** WHAT YOU SHOULD DO **
Scan the material for the word "shiftl" and return every matching line.

** DATA FOR ANALYSIS **
(** [physically_aligned_malloc]; address 0 is the null pointer. *)
Definition physically_aligned_malloc (m : mem) (n : Z) : res (mem * Z) :=
  let num_pages := Z.to_nat (Z.shiftr (u32 (n + PAGE_SIZE - 1)) 12) in
  page_beg ← first_run (PTE_USED (page_tables m)) num_pages (Z.to_nat (N_PAGES - lowest_free_pe m)) (lowest_free_pe m);
  if page_beg =? UINT_MAX then Ok (m, 0)
  else
    frame_beg ← first_run (FRAME_USED m) num_pages (Z.to_nat (N_PAGES - lowest_free_frame m)) (lowest_free_frame m);
    if frame_beg =? UINT_MAX then Ok (m, 0)
    else m ← map_frames num_pages m frame_beg page_beg; Ok (m, u32 (Z.shiftl page_beg 12)).

(** The flags [all_frame_used] and [no_frame_used] of [register_physical_data]. *)
Fixpoint frames_used (n : nat) (m : mem) (frame : Z) (all none : bool) : res (bool * bool) :=
  match n with
  | O => Ok (all, none)
  | S n => u ← FRAME_USED m frame; frames_used n m (frame + 1) (all && u) (none && negb u)
  end.

(** [register_physical_data]; its search is that of [get_contiguous_pages]. *)
Definition register_physical_data (m : mem) (physical_address size_ : Z) : res (mem * Z) :=
  let off := Z.land physical_address (PAGE_SIZE - 1) in
  let n_pages := Z.shiftr (u32 (size_ + off + PAGE_SIZE - 1)) 12 in
  let frame_base := Z.shiftr physical_address 12 in
  '(all, none) ← frames_used (Z.to_nat n_pages) m frame_base true true;
  if (none : bool) then
    b ← contiguous_loop (S (size (entries (page_tables m)))) (page_tables m) n_pages (lowest_free_pe m);
    if b =? UINT_MAX then Ok (m, 0)
    else m ← map_frames (Z.to_nat n_pages) m frame_base b; Ok (m, u32 (Z.shiftl b 12) +u off)
  else if (all : bool) then Ok (m, u32 (Z.shiftl (page_of_frame m frame_base) 12) +u off)
  else Ok (m, 0).

(** ** Page faults *)

(** What a frame holds; frames not written yet hold zeroes. *)
Definition contents (m : mem) (f : Z) : list Z := default (replicate 4096 0) (frame_data m !! f).

(** What page [page_id] holds, seen through the tables [pt]. *)
Definition read_page (m : mem) (pt : page_table) (page_id : Z) : res (list Z) :=
  e ← PTE pt page_id;
  if present e then Ok (contents m (frame_of e)) else Fault.

Definition write_page (m : mem) (pt : page_table) (page_id : Z) (d : list Z) : res mem :=
  e ← PTE pt page_id;
  if present e then Ok (set_frame_data m (frame_of e) d) else Fault.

** EXPECTED OUTPUT **
    else m ← map_frames num_pages m frame_beg page_beg; Ok (m, u32 (Z.shiftl page_beg 12)).
    else m ← map_frames (Z.to_nat n_pages) m frame_base b; Ok (m, u32 (Z.shiftl b 12) +u off)
  else if (all : bool) then Ok (m, u32 (Z.shiftl (page_of_frame m frame_base) 12) +u off)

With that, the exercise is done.